Expression rekombinanter Proteine ​​für Strukturbiologie in HEK 293F Suspensionszellen: eine neue und Barriere Ansatz

Die Expression rekombinanter Proteine durch Säugetiersysteme wird zu einer attraktiven Methode zur Herstellung von Proteinkomplexen für die Strukturbiologie. Hier stellen wir ein einfaches, aber hocheffizientes Expressionssystem vor, bei dem suspensionsgezüchtete Säugetierzellen zur Aufreinigung von Proteinkomplexen für Strukturstudien

Das übergeordnete Ziel des folgenden Videos ist es, eine einfache und erschwingliche Technik zur Herstellung einer guten Ausbeute an Proteinen oder Proteinkomplexen unter Verwendung eines Säugetierexpressionssystems zu demonstrieren. Dies wird durch die Kultivierung von HEC 2 93 F-Zellen in Suspension in einem befeuchteten Schüttelbrutkasten mit einer Atmosphäre erreicht, die bei 5 % Kohlendioxid gehalten wird. In einem zweiten Schritt werden die Zellen transient mit einem oder mehreren Plasmiden mit hoher Kopienzahlexpression transfiziert.

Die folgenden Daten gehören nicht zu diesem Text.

Lemma serve_stat (w : World) (g : Globals) (r : Request) :
  passes g r ->
  forall s,
    exec (serve w g r) s =
    exec
      (match Stat w (resolved g r) with
       | Err err =>
           if IsNotExist err then NotFound w r
           else
             bind (log w "fail to stat file %s: %s."
                       [resolved g r; ErrorText err])
                  (fun _ => internalServerError w)
       | Ok fi =>
           if IsDir fi then
             bind
               (if String.eqb (file g) "*" then
                  bind (ioutil_ReadDir w (resolved g r))
                       (fun fis =>
                          match fis with
                          | Err _ =>
                              bind (internalServerError w)
                                   (fun _ => ret None)
                          | Ok fis => ret (Some (children r fis))
                          end)
                else ret (Some [file g]))
               (fun files =>
                  match files with
                  | None => ret tt
                  | Some files =>
                      bind (listFiles w r files)
                           (fun err =>
                              match err with
                              | Some err =>
                                  log w "fail to list files %s: %s."
                                      [resolved g r; ErrorText err]
                              | None => ret tt
                              end)
                  end)
           else
             bind (os_Open w (resolved g r))
                  (fun f =>
                     match f with
                     | Err err =>
                         bind (log w "fail to open file %s: %s."
                                   [resolved g r; ErrorText err])
                              (fun _ => internalServerError w)
                     | Ok f =>
                         bind (ServeContent w r "foo" (ModTime fi) f)
                              (fun _ =>
                                 bind (Close (resolved g r) f)
                                      (fun err =>
                                         match err with
                                         | Some err =>
                                             log w "fail to close %s: %s."
                                                 [resolved g r;
                                                  ErrorText err]
                                         | None => ret tt
                                         end))
                     end)
       end)
      (mkHState (rw s) (ops s ++ [OpStat (resolved g r)]) (stderr s)).
Proof.
  intros H s. unfold serve. rewrite (passes_guard g r H).
  cbv zeta. rewrite exec_stat. fold (resolved g r).
  unfold children.
  destruct (Stat w (resolved g r)) as [fi|e]; [|reflexivity].
  destruct (IsDir fi); [|reflexivity].
  destruct (String.eqb (file g) "*"); [|reflexivity].
  destruct (String.eqb (URLPath r) "/"); reflexivity.
Qed.
Lemma utf8_decode_lf st a b :
  pending_ok st ->
  utf8_decode st (a ++ 10 :: b) = utf8_decode st a ++ 10 :: utf8_decode None b.
Proof.
  revert st. induction a as [|x a IH]; intros st Hst.
  - destruct st as [[[[cp n] lo] hi]|]; [|done].
    simpl in *. rewrite (proj2 (N.leb_gt lo 10)) by lia. done.
  - cbn [app utf8_decode].
    pose proof (utf8_lead_ok x) as Hx.
    destruct (utf8_lead x) as [out st'] eqn:Hl. simpl in Hx.
    destruct st as [[[[cp n] lo] hi]|].
    + destruct ((lo <=? x) && (x <=? hi)).
      * destruct n as [|[|n]]; rewrite ?IH by (simpl; lia);
          by rewrite ?(assoc_L (++)).
      * rewrite IH by done. cbn [app]. by rewrite (assoc_L (++)).
    + rewrite IH by done. by rewrite (assoc_L (++)).
Qed.

Lemma utf8_decode_nil a : utf8_decode None a = [] -> a = [].
Proof.
  assert (forall st a, utf8_decode st a = [] -> a = [] /\ st = None) as H.
  { clear. intros st a. revert st. induction a as [|x a IH]; intros st H.
    - by destruct st.
    - exfalso. cbn [utf8_decode] in H.
      destruct st as [[[[cp n] lo] hi]|].
      + destruct ((lo <=? x) && (x <=? hi)).
        * destruct n as [|[|n]].
          -- unfold utf16_encode in H. by destruct (_ <? _).
          -- unfold utf16_encode in H. by destruct (_ <? _).
          -- by apply IH in H as [_ ?].
        * by destruct (utf8_lead x).
      + unfold utf8_lead in H.
        repeat case_match; simplify_eq; simpl in *; try done;
          by apply IH in H as [_ ?]. }
  intros Ha. by apply H in Ha as [? _].
Qed.

(** What [TextDecoder.decode] gives for two runs of bytes joined by a
    line feed, when the second run does not open with a byte order
    mark (which the decoder drops at the start of a chunk only). *)
Lemma TextDecoder_decode_lf a b :
  head (utf8_decode None b) <> Some 0xFEFF ->
  TextDecoder_decode (a ++ 10 :: b)
  = TextDecoder_decode a ++ 10 :: TextDecoder_decode b.
Proof.
  intros Hb. unfold TextDecoder_decode at 1 2.
  rewrite utf8_decode_lf by done.
  assert (TextDecoder_decode b = utf8_decode None b) as ->.
  { unfold TextDecoder_decode. destruct (utf8_decode None b) as [|c r]; [done|].
    rewrite (proj2 (N.eqb_neq c 0xFEFF)); [done|]. naive_solver. }
  destruct (utf8_decode None a) as [|c r] eqn:Ha; [done|].
  cbn [app]. by destruct (c =? 0xFEFF).
Qed.

(** X3.  A chunk boundary that falls on a line feed is not seen: the
    bytes [a], line feed, [b] read as one chunk, as the chunks [a] with
    its line feed and [b], or as the chunks [a] and [b], leave the same
    state, provided [b] does not open with a byte order mark. *)
Theorem boundary_at_line_feed (E : engine) (st : reader_state)
    (a b : list N) :
  head (utf8_decode None b) <> Some 0xFEFF ->
  on_chunk E st (a ++ 10 :: b) = on_chunk E (on_chunk E st (a ++ [10])) b
  /\ on_chunk E st (a ++ 10 :: b) = on_chunk E (on_chunk E st a) b.
Proof.
  intros Hb.
  assert (on_chunk E st (a ++ 10 :: b) = on_chunk E (on_chunk E st a) b) as H.
  { unfold on_chunk.
    by rewrite TextDecoder_decode_lf, lines_of_app, foldl_app. }
  split; [|done]. rewrite H. f_equal.
  unfold on_chunk. rewrite TextDecoder_decode_lf by done.
  rewrite lines_of_app, foldl_app. done.
Qed.

Lemma boundary_at_line_feed_witness :
  on_chunk plain_engine start (line_A ++ 10 :: line_B)
  = on_chunk plain_engine (on_chunk plain_engine start line_A) line_B.
Proof.
  apply (boundary_at_line_feed plain_engine start line_A line_B).
  vm_compute. discriminate.
Defined.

Mit dem Transfektionsmittel Polyethylen EIN oder PEI wurden die Zellen vor der Ernte 48 Stunden lang wachsen gelassen. Als nächstes wird die Proteinreinigung mit Affinitätsharz durchgeführt, gefolgt von der Gelfiltration, um den interessierenden Proteinkomplex zu reinigen und strukturelle und funktionelle Studien durchzuführen. Letztendlich ermöglicht dieses erschwingliche und einfache Säugetierexpressionssystem die Expression und Reinigung von Proteinen und Proteinkomplexen, die in Bakterienzellen nur schwer zu exprimieren sind.

Der Hauptvorteil dieses Ansatzes ist seine Bequemlichkeit und Vielseitigkeit bei der Expression von Proteinkomplexen. Es ist fast so einfach wie die Herstellung von Proteinen in Bakterien, zumal man Proteinexpressionsvektoren mischen und anpassen kann. Die Methode kann zunächst in kleinem Maßstab verwendet werden, um die Expression von Proteinkompressen zu testen, aber sie ist leicht skalierbar, um eine gute Ausbeute an Proteinkompressen zu erzielen. Für strukturelle und funktionelle Studien liegt der Schlüssel zum Erfolg darin, die Zellen in einem gesunden Zustand zu halten, frei von Bakterien oder Hefeinfektionen.

Da Antibiotika in den Medien Ihre Proteinausbeute stark reduzieren. Nehmen Sie zunächst ein Kryofläschchen mit einem Milliliter HEC 2 9 3 F-Zellen mit einer Dichte von 20 Millionen Zellen pro Milliliter aus dem flüssigen Stickstoff und tauen Sie es schnell in einem 37 Grad Celsius warmen Wasserbad auf. Brechen Sie alle Klumpen auf, indem Sie einige Male auf und ab pipettieren und pipettieren Sie den gesamten Inhalt in einen konischen 250-Milliliter-Zellkulturkolben mit 34 Millilitern Vorwärmmedium.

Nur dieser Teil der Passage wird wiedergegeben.